053
お見合いから数日後。ミドリは、再び藤村邸に戻っていた。
「へぇ。それじゃあ、お嬢様は、自由に外出して良いことになったんですね?」
「あぁ、そうだ。ただ、寝ているあいだは、元の異形姿に戻ってしまうから、必ず明るいうちに帰ってくることと、当分は、アオイくんかエリが付き添うという条件付きだけどね。まぁ、そのうち、外出に慣れていくことだろう。いつまでも、ここに閉じ込めておいては可哀想だからね」
「そうですね」
ふたりが居るのは書斎で、ミドリは、ソファーに座っている藤村の横に立っている。ローテーブルの上には、靑栁家から届いた手紙と写真が置かれている。

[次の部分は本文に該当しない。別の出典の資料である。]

(* ===== verification/ProofUpload.v ===== *)
(** [tcbot/modules/helper/workflows/proof_flow.py], the channel upload: a
    gallery of photos and videos, then the documents one by one. *)

From S2P Require Import Prelude Prog Text World.

Definition media_kind (m : proof_message) : option (string * string) :=
  match List.rev (photo m), video m, animation m, document m with
  | f :: _, _, _, _ => Some ("photo", f)
  | [], Some f, _, _ => Some ("video", f)
  | [], None, Some f, _ => Some ("document", f)
  | [], None, None, Some f => Some ("document", f)
  | [], None, None, None => None
  end%string.

Fixpoint media_kinds (msgs : list proof_message) : list (string * string) :=
  match msgs with
  | [] => []
  | m :: msgs' => match media_kind m with Some kf => kf :: media_kinds msgs' | None => media_kinds msgs' end
  end.

Definition is_visual (kf : string * string) : bool :=
  String.eqb kf.1 "photo" || String.eqb kf.1 "video".

Section upload.
Context (caption : text) (proof_chat : Z) (proof_thread : option Z).

Definition send_single (kind file_id : string) (cap : option text) : io Z :=
  call (SendMedia proof_chat kind file_id cap proof_thread).

(** [caption if idx == 0 else None] along the gallery. *)
Definition captioned (gallery : list (string * string)) : list (string * string * option text) :=
  match gallery with
  | [] => []
  | kf :: rest => (kf, Some caption) :: map (fun kf => (kf, None)) rest
  end.

(** The gallery: the first id, and whether the upload returns right there. *)
Definition upload_gallery (gallery : list (string * string)) (docs : list string) : io (option Z * bool) :=
  let no_docs := match docs with [] => true | _ => false end in
  match gallery with
  | [] => Ret (None, false)
  | [(kind, file_id)] =>
      id <- send_single kind file_id (Some caption) ;;
      Ret (Some id, no_docs)
  | _ =>
      sent <- call (SendMediaGroup proof_chat (captioned gallery) proof_thread) ;;
      Ret match sent with
          | id :: _ => (Some id, false)
          | [] => (None, no_docs)
          end
  end.

Fixpoint upload_docs (idx : nat) (docs : list string) (first_id : option Z) : io (option Z) :=
  match docs with
  | [] => Ret first_id
  | file_id :: docs' =>
      let cap := match first_id, idx with None, O => Some caption | _, _ => None end in
      r <- attempt (send_single "document" file_id cap) ;;
      match r with
      | Ok one_id =>
          upload_docs (S idx) docs' match first_id with None => Some one_id | Some _ => first_id end
      | Err e => if is_Exception e then upload_docs (S idx) docs' first_id else Raise e
      end
  end.

Definition upload_proof (msgs : list proof_message) : io (option Z) :=
  match media_kinds msgs with
  | [] => Ret None
  | kinds =>
      let gallery := List.filter is_visual kinds in
      let docs := map snd (List.filter (fun kf => String.eqb kf.1 "document") kinds) in
      r <- attempt (upload_gallery gallery docs) ;;
      match r with
      | Ok (first_id, true) => Ret first_id
      | Ok (first_id, false) => upload_docs 0 docs first_id
      | Err e => if is_Exception e then upload_docs 0 docs None else Raise e
      end
  end.

(** * What landed *)

(** The id of the first proof message a trace sent successfully. *)
Fixpoint first_landed (t : trace eff) : option Z :=
  match t with
  | [] => None
  | Obs ev r :: t' =>
      match match ev in eff X return result X -> option Z with
            | SendMedia _ _ _ _ _ => fun r => match r with Ok id => Some id | Err _ => None end
            | SendMediaGroup _ _ _ => fun r => match r with Ok (id :: _) => Some id | _ => None end
            | _ => fun _ => None
            end r with
      | Some id => Some id
      | None => first_landed t'
      end
  end.

Lemma first_landed_app t1 t2 :
  first_landed (t1 ++ t2) = match first_landed t1 with Some id => Some id | None => first_landed t2 end.
Proof.
  induction t1 as [|[X ev r] t1 IH]; simpl; [done|]. by destruct (match ev with _ => _ end r).
Qed.

(** A trace that only sends proof. *)
Definition obs_proof (o : obs eff) : bool :=
  match o with
  | Obs ev _ => match ev with SendMedia _ _ _ _ _ | SendMediaGroup _ _ _ => true | _ => false end
  end.

Lemma upload_docs_spec idx docs first_id :
  wp (upload_docs idx docs first_id) (fun t r =>
    Forall (fun o => obs_proof o = true) t /\
    match r with
    | Ok o => o = match first_id with Some id => Some id | None => first_landed t end
    | Err e => e = CancelledError
    end).
Proof.
  revert idx first_id. induction docs as [|f docs IH]; intros idx first_id; cbn [upload_docs].
  - apply wp_ret. split; [constructor|]. by destruct first_id.
  - unfold send_single. wp_step. wp_step. wp_step. destruct x as [id|e].
    + eapply wp_mono; [apply IH|]. intros t r [Hf Hr]. split; [by constructor|].
      destruct r as [o|e]; [|done]. rewrite Hr. by destruct first_id.
    + wp_step; [|apply wp_raise; split; [by repeat constructor|by destruct e]].
      eapply wp_mono; [apply IH|]. intros t r [Hf Hr]. split; [by constructor|].
      destruct r as [o|e']; [|done]. rewrite Hr. by destruct first_id.
Qed.

Lemma upload_gallery_spec gallery docs :
  wp (upload_gallery gallery docs) (fun t r =>
    Forall (fun o => obs_proof o = true) t /\
    match r with
    | Ok (o, stop) => o = first_landed t
    | Err e => first_landed t = None
    end).
Proof.
  unfold upload_gallery, send_single. destruct gallery as [|[k f] [|kf rest]].
  - apply wp_ret. by split; constructor.
  - wp_auto; (split; [by repeat constructor|done]).
  - wp_step. wp_step. destruct x as [sent|e]; cbn beta iota.
    + apply wp_ret. split; [by repeat constructor|]. by destruct sent.
    + split; [by repeat constructor|done].
Qed.
End upload.

(** The evidence upload reports exactly what landed.  Whatever fails on
    the way, the upload returns the id of the first message that reached the
    proof channel, and none exactly when none did: a failing gallery or
    document never hides evidence that was stored, and only cancellation
    escapes. *)
Theorem upload_proof_reports (caption : text) (proof_chat : Z) (proof_thread : option Z)
    (msgs : list proof_message) (t : trace eff) (r : result (option Z))
    (Hrun : exec (upload_proof caption proof_chat proof_thread msgs) t r) :
  Forall (fun o => obs_proof o = true) t /\
  match r with
  | Ok first_id => first_id = first_landed t
  | Err e => e = CancelledError
  end.
Proof.
  revert t r Hrun. refine (wp_elim' _ _ _). unfold upload_proof.
  destruct (media_kinds msgs) as [|kf kinds]; [apply wp_ret; by split; constructor|].
  cbv zeta. wp_step. wp_step.
  eapply wp_mono; [apply upload_gallery_spec|]. intros t1 [[o stop]|e] [Hf Hr]; cbn beta iota.
  - destruct stop; [apply wp_ret; by rewrite app_nil_r|].
    eapply wp_mono; [apply upload_docs_spec|]. intros t2 r [Hf2 Hr2]. split; [by apply Forall_app|].
    destruct r as [o2|e]; [|done]. rewrite Hr2, Hr, first_landed_app. done.
  - destruct (is_Exception e) eqn:He; [|apply wp_raise; rewrite app_nil_r; split; [done|by destruct e]].
    eapply wp_mono; [apply upload_docs_spec|]. intros t2 r [Hf2 Hr2]. split; [by apply Forall_app|].
    destruct r as [o2|e2]; [|done]. by rewrite Hr2, first_landed_app, Hr.
Qed.

Lemma upload_proof_reports_witness :
  let p := upload_proof (TStr "proof") (-5) None
             [ProofMessage ["a"%string] None None None; ProofMessage [] None None (Some "b"%string)] in
  let ov : script := fun X ev => match ev in eff X return option (result X) with
    | SendMedia _ "photo" _ _ _ => Some (Err TimedOut) | SendMedia _ _ _ _ _ => Some (Ok 42) | _ => None end in
  (replay ov p).2 = Ok (Some 42).
Proof.
  intros p ov. destruct (upload_proof_reports _ _ _ _ _ _ (replay_exec ov p)) as [_ H].
  vm_compute in H |- *. exact (f_equal Ok H).
Defined.

(** The first document cannot be sent. *)
Definition first_document_fails : script := fun X ev =>
  match ev in eff X return option (result X) with
  | SendMedia _ _ "a" _ _ => Some (Err TimedOut)
  | SendMedia _ _ _ _ _ => Some (Ok 42)
  | _ => None
  end.

(** Without a gallery the caption only ever goes with the first document: if
    that one fails, the message that does land carries none, in whatever chat
    and with whatever caption. *)
Theorem caption_lost_with_first_document (caption : text) (chat : Z) (thread : option Z) :
  exec (upload_proof caption chat thread
          [ProofMessage [] None None (Some "a"%string); ProofMessage [] None None (Some "b"%string)])
    [Obs (SendMedia chat "document" "a" (Some caption) thread) (Err TimedOut);
     Obs (SendMedia chat "document" "b" None thread) (Ok 42)] (Ok (Some 42)).
Proof. exact (replay_exec first_document_fails (upload_proof caption chat thread _)). Qed.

「それで、君の見合いの方は、どうだったんだい? なかなかの美丈夫だっただろう?」
「えぇ。写真通りの好青年でした」
ミドリの返事に元気がないので、藤村は「オヤ?」と首を傾げ、背景を知ろうとする。
「どこか、いけ好かないところでもあったのかい?」
「それがですね、ふたりきりで話す機会があったんですけど、その時に、わたしに父親が居ないことを、恩着せがましく同情されたんです。それに、植物には一切興味が無くて、動物も好かないというので、気が合わないなぁと思って」
「ふぅむ、そうか。縁が無かったんだね」
藤村が腕を組んで唸りながら納得すると、今度はミドリから話を聞き出す。
「ところで、さっきお台所で聞いたんですけど、わたしがお見合いしてる頃合いに、藤村様は北鎌倉へ行かれてたそうですね」
「情報源は、アオイくんだね? まったく、口が軽い男だ。そこまで聞いたなら、僕が何の用で行ったかも知ってるね?」
「はい。昨年の暮れにわたしが言ったことで、伯父様にご相談に行ったそうで……」
何かを言いかけたまま、ミドリが口ごもると、藤村はソファーから立ち上がり、出窓を開け、懐からタバコとマッチを取り出しながら言う。
「君は、周囲の人間たちと違って、いつまでも老いない僕に耐えられるのかい?」
「歳を取るのが嫌になったら、わたしの首を噛んでいただくわ」
「ハハッ。その手があったか。万が一、そういうことになったら、なるべく痛くしないようにしてあげよう」
そう言って、藤村は愉快に笑いながら煙草を口に咥え、マッチで火を付ける。用済みのマッチは、手首のスナップを利かせて軽く振って火を消し、灰皿に置く。
「噛まれた時、痛かったですか?」
「いいや。蚊に刺された後に疼くような程度だよ」
ミドリが机の上の灰皿を手に窓辺へ歩み寄り、藤村の横へとやってきて、それを窓枠の上に置く。
藤村は、指で煙草を叩いて灰皿の上に燃え滓を落とし、ミドリの方を向いて真剣な表情で言う。
「ヒスイ」
「えっ?」
「藤村ヒスイというんだ。妻になる気なら、僕のことは名前で呼んでくれ」
「……ヒスイさん?」
ミドリが躊躇いがちに名前で呼ぶと、藤村は二本目の煙草に火を付け、ミドリから目をそらした。
恥ずかしながら勇気を出して呼んだのに、返事をよこさない藤村に、ミドリはやや不満に思った。が、窓の外へ向いた藤村の横顔が、みるみる紅潮していったので、ミドリは、それ以上のレスポンスを求めないことにした。